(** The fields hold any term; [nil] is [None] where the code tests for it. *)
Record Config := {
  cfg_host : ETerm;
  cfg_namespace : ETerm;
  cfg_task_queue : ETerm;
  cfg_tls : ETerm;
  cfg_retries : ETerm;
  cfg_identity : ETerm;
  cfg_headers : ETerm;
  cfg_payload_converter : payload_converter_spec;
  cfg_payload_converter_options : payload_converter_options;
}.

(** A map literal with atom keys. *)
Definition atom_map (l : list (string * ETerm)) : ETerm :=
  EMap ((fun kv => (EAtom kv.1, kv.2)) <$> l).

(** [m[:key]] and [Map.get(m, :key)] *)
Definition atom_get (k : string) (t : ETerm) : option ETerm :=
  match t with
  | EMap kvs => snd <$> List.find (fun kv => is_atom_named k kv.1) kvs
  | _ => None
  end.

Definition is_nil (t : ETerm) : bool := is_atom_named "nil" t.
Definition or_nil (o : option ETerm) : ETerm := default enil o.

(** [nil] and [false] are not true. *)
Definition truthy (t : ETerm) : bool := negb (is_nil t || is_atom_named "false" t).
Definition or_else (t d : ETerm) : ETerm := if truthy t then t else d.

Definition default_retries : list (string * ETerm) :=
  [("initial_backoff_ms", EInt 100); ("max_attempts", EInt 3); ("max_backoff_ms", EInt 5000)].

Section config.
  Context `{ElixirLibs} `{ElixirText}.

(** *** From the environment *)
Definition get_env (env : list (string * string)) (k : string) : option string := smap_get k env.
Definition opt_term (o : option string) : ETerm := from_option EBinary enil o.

==

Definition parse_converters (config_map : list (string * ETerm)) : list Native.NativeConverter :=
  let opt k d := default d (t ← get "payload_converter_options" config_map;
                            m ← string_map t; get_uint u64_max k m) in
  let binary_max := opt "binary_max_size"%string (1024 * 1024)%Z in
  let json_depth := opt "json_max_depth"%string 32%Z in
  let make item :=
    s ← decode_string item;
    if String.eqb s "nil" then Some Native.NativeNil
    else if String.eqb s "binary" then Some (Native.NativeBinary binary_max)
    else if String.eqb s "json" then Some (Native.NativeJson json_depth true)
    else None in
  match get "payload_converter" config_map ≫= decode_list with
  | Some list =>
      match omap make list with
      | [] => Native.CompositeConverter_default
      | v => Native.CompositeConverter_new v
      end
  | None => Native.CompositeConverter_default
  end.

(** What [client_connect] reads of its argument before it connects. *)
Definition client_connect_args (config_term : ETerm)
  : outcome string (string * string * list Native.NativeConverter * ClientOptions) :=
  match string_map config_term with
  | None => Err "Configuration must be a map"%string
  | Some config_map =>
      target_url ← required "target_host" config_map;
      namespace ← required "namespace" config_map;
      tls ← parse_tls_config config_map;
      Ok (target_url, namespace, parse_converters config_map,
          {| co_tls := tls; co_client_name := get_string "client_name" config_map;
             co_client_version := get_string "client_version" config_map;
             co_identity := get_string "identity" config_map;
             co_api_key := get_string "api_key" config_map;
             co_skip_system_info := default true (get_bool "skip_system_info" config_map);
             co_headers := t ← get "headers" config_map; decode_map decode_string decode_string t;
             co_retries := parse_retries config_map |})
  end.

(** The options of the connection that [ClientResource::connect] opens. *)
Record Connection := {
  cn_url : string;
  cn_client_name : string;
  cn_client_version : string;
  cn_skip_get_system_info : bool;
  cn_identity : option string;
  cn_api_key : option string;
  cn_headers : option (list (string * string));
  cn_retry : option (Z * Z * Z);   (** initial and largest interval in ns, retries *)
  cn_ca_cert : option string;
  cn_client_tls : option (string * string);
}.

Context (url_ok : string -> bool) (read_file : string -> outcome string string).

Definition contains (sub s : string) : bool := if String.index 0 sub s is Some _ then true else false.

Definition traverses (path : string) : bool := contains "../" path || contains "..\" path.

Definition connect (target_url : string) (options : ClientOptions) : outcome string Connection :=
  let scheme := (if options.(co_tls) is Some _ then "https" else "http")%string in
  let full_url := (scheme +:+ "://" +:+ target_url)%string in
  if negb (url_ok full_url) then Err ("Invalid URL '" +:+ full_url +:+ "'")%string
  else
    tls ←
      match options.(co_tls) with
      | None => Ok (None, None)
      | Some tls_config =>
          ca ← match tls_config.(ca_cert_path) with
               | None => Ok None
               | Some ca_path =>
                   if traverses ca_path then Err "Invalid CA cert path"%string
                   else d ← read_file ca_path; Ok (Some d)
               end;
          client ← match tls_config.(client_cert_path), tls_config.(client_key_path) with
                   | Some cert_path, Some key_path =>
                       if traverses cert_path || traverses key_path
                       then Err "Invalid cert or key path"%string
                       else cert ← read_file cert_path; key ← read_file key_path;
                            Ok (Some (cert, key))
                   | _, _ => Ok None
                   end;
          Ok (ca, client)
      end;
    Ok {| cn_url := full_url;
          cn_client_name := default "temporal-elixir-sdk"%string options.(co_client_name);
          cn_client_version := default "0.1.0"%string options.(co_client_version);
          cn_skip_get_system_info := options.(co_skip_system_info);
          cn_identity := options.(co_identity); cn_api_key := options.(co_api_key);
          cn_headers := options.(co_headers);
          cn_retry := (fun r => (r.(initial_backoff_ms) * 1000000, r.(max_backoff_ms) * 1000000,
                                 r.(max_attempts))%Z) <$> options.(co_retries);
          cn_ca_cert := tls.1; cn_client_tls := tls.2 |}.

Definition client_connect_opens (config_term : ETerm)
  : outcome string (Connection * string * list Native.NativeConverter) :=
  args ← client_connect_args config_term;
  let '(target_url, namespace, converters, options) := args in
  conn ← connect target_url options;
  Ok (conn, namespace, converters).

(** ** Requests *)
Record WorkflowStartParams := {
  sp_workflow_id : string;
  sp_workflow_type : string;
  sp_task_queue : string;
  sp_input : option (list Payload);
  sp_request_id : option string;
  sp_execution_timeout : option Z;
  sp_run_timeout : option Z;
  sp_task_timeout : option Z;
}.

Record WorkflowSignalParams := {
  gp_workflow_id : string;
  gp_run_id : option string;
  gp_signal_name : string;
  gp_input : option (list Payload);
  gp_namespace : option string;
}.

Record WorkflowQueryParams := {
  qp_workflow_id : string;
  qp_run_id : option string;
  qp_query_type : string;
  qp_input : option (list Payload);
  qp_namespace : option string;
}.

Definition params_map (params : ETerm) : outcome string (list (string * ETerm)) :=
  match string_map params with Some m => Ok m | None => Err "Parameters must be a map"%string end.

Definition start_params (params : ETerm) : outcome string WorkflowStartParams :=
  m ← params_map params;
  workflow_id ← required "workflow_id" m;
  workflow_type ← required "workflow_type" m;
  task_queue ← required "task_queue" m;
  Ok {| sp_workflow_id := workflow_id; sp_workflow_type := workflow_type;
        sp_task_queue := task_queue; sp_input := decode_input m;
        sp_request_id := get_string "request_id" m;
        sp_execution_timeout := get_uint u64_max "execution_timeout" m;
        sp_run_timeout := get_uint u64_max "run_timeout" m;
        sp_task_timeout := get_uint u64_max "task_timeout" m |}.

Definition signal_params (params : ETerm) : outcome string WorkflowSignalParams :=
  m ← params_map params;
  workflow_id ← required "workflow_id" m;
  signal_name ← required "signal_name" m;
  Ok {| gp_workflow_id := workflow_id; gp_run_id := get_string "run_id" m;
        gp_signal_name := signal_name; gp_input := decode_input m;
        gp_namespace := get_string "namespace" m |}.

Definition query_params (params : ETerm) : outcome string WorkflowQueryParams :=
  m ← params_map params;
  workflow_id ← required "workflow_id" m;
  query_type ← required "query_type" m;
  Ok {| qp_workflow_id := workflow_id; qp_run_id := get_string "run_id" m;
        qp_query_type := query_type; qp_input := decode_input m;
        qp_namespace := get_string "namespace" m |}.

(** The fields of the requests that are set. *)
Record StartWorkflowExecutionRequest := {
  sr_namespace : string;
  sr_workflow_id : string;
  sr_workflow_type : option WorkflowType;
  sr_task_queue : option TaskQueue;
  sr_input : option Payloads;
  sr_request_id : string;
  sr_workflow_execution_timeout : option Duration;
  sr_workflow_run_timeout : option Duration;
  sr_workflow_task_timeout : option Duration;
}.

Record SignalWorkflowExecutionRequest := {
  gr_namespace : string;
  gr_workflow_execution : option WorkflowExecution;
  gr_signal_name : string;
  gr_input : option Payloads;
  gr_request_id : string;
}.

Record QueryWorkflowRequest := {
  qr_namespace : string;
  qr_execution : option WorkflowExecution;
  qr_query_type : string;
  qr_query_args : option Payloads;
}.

About this task
Please copy, exactly as written, every line in the listing above from the line with "cn_headers : option" up to and including the line with "client ← match".

Exercise answer
  cn_headers : option (list (string * string));
  cn_retry : option (Z * Z * Z);   (** initial and largest interval in ns, retries *)
  cn_ca_cert : option string;
  cn_client_tls : option (string * string);
}.

Context (url_ok : string -> bool) (read_file : string -> outcome string string).

Definition contains (sub s : string) : bool := if String.index 0 sub s is Some _ then true else false.

Definition traverses (path : string) : bool := contains "../" path || contains "..\" path.

Definition connect (target_url : string) (options : ClientOptions) : outcome string Connection :=
  let scheme := (if options.(co_tls) is Some _ then "https" else "http")%string in
  let full_url := (scheme +:+ "://" +:+ target_url)%string in
  if negb (url_ok full_url) then Err ("Invalid URL '" +:+ full_url +:+ "'")%string
  else
    tls ←
      match options.(co_tls) with
      | None => Ok (None, None)
      | Some tls_config =>
          ca ← match tls_config.(ca_cert_path) with
               | None => Ok None
               | Some ca_path =>
                   if traverses ca_path then Err "Invalid CA cert path"%string
                   else d ← read_file ca_path; Ok (Some d)
               end;
          client ← match tls_config.(client_cert_path), tls_config.(client_key_path) with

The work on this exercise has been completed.